→ YOUR GOAL
Lines holding the string "urljoin": copy each one from the listing below.

========================================================================

(** One call on a handler whose dictionaries hold what [__init__] put
    there: at most one request is handed over, with those headers and
    parameters, both dictionaries are left as they were, and a failure is a
    failure of [urljoin] or of the transport. *)
Lemma perform_built {E : Update.Externals} (self : Update.t) (cw : pyval)
    (o : Session.op) (w : Update.world) :
  Update.heap w !! Update.params self = Some {[ "commitWithin" := cw ]} →
  Update.heap w !! Update.headers self
  = Some {[ "Content-Type" := PStr "application/json" ]} →
  ∃ r w' sent,
    Session.perform self o w = (r, w') ∧
    Update.requests w' = Update.requests w ++ sent ∧
    (length sent ≤ 1)%nat ∧
    (r = Ok () → length sent = 1%nat) ∧
    Forall (λ req, Update.req_method req = "post"
                   ∧ Update.req_params req = {[ "commitWithin" := cw ]}
                   ∧ Update.req_headers req
                     = {[ "Content-Type" := PStr "application/json" ]}) sent ∧
    Update.heap w' !! Update.params self = Some {[ "commitWithin" := cw ]} ∧
    Update.heap w' !! Update.headers self
    = Some {[ "Content-Type" := PStr "application/json" ]} ∧
    (∀ e, r = Raise e →
       Update.urljoin (Update.url self +:+ "/") "json/docs" = Raise e
       ∨ ∃ earlier req, Update.transport earlier req = Raise e) ∧
    ((∃ u, Update.urljoin (Update.url self +:+ "/") "json/docs" = Ok u) →
     (∀ earlier req, Update.transport earlier req = Ok ()) → r = Ok ()).
Proof.
  intros Hp Hh.
  assert (Update.heap w !!! Update.params self = {[ "commitWithin" := cw ]}) as Hpt.
  { by apply lookup_total_correct. }
  assert (Update.heap w !!! Update.headers self
          = {[ "Content-Type" := PStr "application/json" ]}) as Hht.
  { by apply lookup_total_correct. }
  assert (∀ method url data,
            Update.make_request (Update.client self) method url data
              (Update.params self) (Update.headers self) w
            = (Update.transport (Update.requests w)
                 (Update.mkRequest method url data {[ "commitWithin" := cw ]}
                    {[ "Content-Type" := PStr "application/json" ]}),
               {| Update.heap := Update.heap w;
                  Update.requests :=
                    Update.requests w
                    ++ [Update.mkRequest method url data {[ "commitWithin" := cw ]}
                          {[ "Content-Type" := PStr "application/json" ]}] |})) as Hreq.
  { intros method url data.
    unfold Update.make_request, Update.load, mbind, Eff_bind, gets, modify, lift.
    by rewrite Hpt, Hht. }
  destruct o as [docs commit commit_within|id_list|query].
  - cbn [Session.perform]. rewrite index_unfold, Hpt.
    assert (Trace.nothing_to_delete {[ "commitWithin" := cw ]} commit commit_within
            = false) as ->.
    { unfold Trace.nothing_to_delete. rewrite lookup_singleton_eq.
      apply andb_false_r. }
    assert (Update.params self ≠ fresh (dom (Update.heap w))) as Hfp.
    { apply fresh_not_allocated, elem_of_dom. by rewrite Hp. }
    assert (Update.headers self ≠ fresh (dom (Update.heap w))) as Hfh.
    { apply fresh_not_allocated, elem_of_dom. by rewrite Hh. }
    cbv zeta.
    destruct (Update.urljoin (Update.url self +:+ "/") "json/docs") as [u|e] eqn:Hjoin.
    + eexists _, _, [_]. split; [reflexivity|].
      cbn [Update.requests Update.heap].
      rewrite !lookup_total_insert_ne, !lookup_insert_ne, Hpt, Hht by done.
      split; [done|]. split; [done|]. split; [done|]. split; [by constructor|].
      split; [done|]. split; [done|]. split.
      * intros e He. right. eauto.
      * intros _ Hok. apply Hok.
    + eexists _, _, []. split; [reflexivity|].
      cbn [Update.requests Update.heap Update.set_heap].
      rewrite !lookup_insert_ne, app_nil_r by done.
      split; [done|]. split; [simpl; lia|]. split; [discriminate|].
      split; [constructor|]. split; [done|]. split; [done|]. split.
      * intros e' [= ->]. by left.
      * intros [u Hu]. discriminate Hu.
  - cbn [Session.perform]. unfold Update.delete_by_id, Update._delete. rewrite Hreq.
    eexists _, _, [_]. split; [reflexivity|]. cbn [Update.requests Update.heap].
    split; [done|]. split; [done|]. split; [done|]. split; [by constructor|].
    split; [done|]. split; [done|]. split.
    + intros e He. right. eauto.
    + intros _ Hok. apply Hok.
  - cbn [Session.perform]. unfold Update.delete_by_query, Update._delete. rewrite Hreq.
    eexists _, _, [_]. split; [reflexivity|]. cbn [Update.requests Update.heap].
    split; [done|]. split; [done|]. split; [done|]. split; [by constructor|].
    split; [done|]. split; [done|]. split.
    + intros e He. right. eauto.
    + intros _ Hok. apply Hok.
Qed.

========================================================================

→ ANSWER TO THIS EXERCISE
    failure of [urljoin] or of the transport. *)
       Update.urljoin (Update.url self +:+ "/") "json/docs" = Raise e
    ((∃ u, Update.urljoin (Update.url self +:+ "/") "json/docs" = Ok u) →
    destruct (Update.urljoin (Update.url self +:+ "/") "json/docs") as [u|e] eqn:Hjoin.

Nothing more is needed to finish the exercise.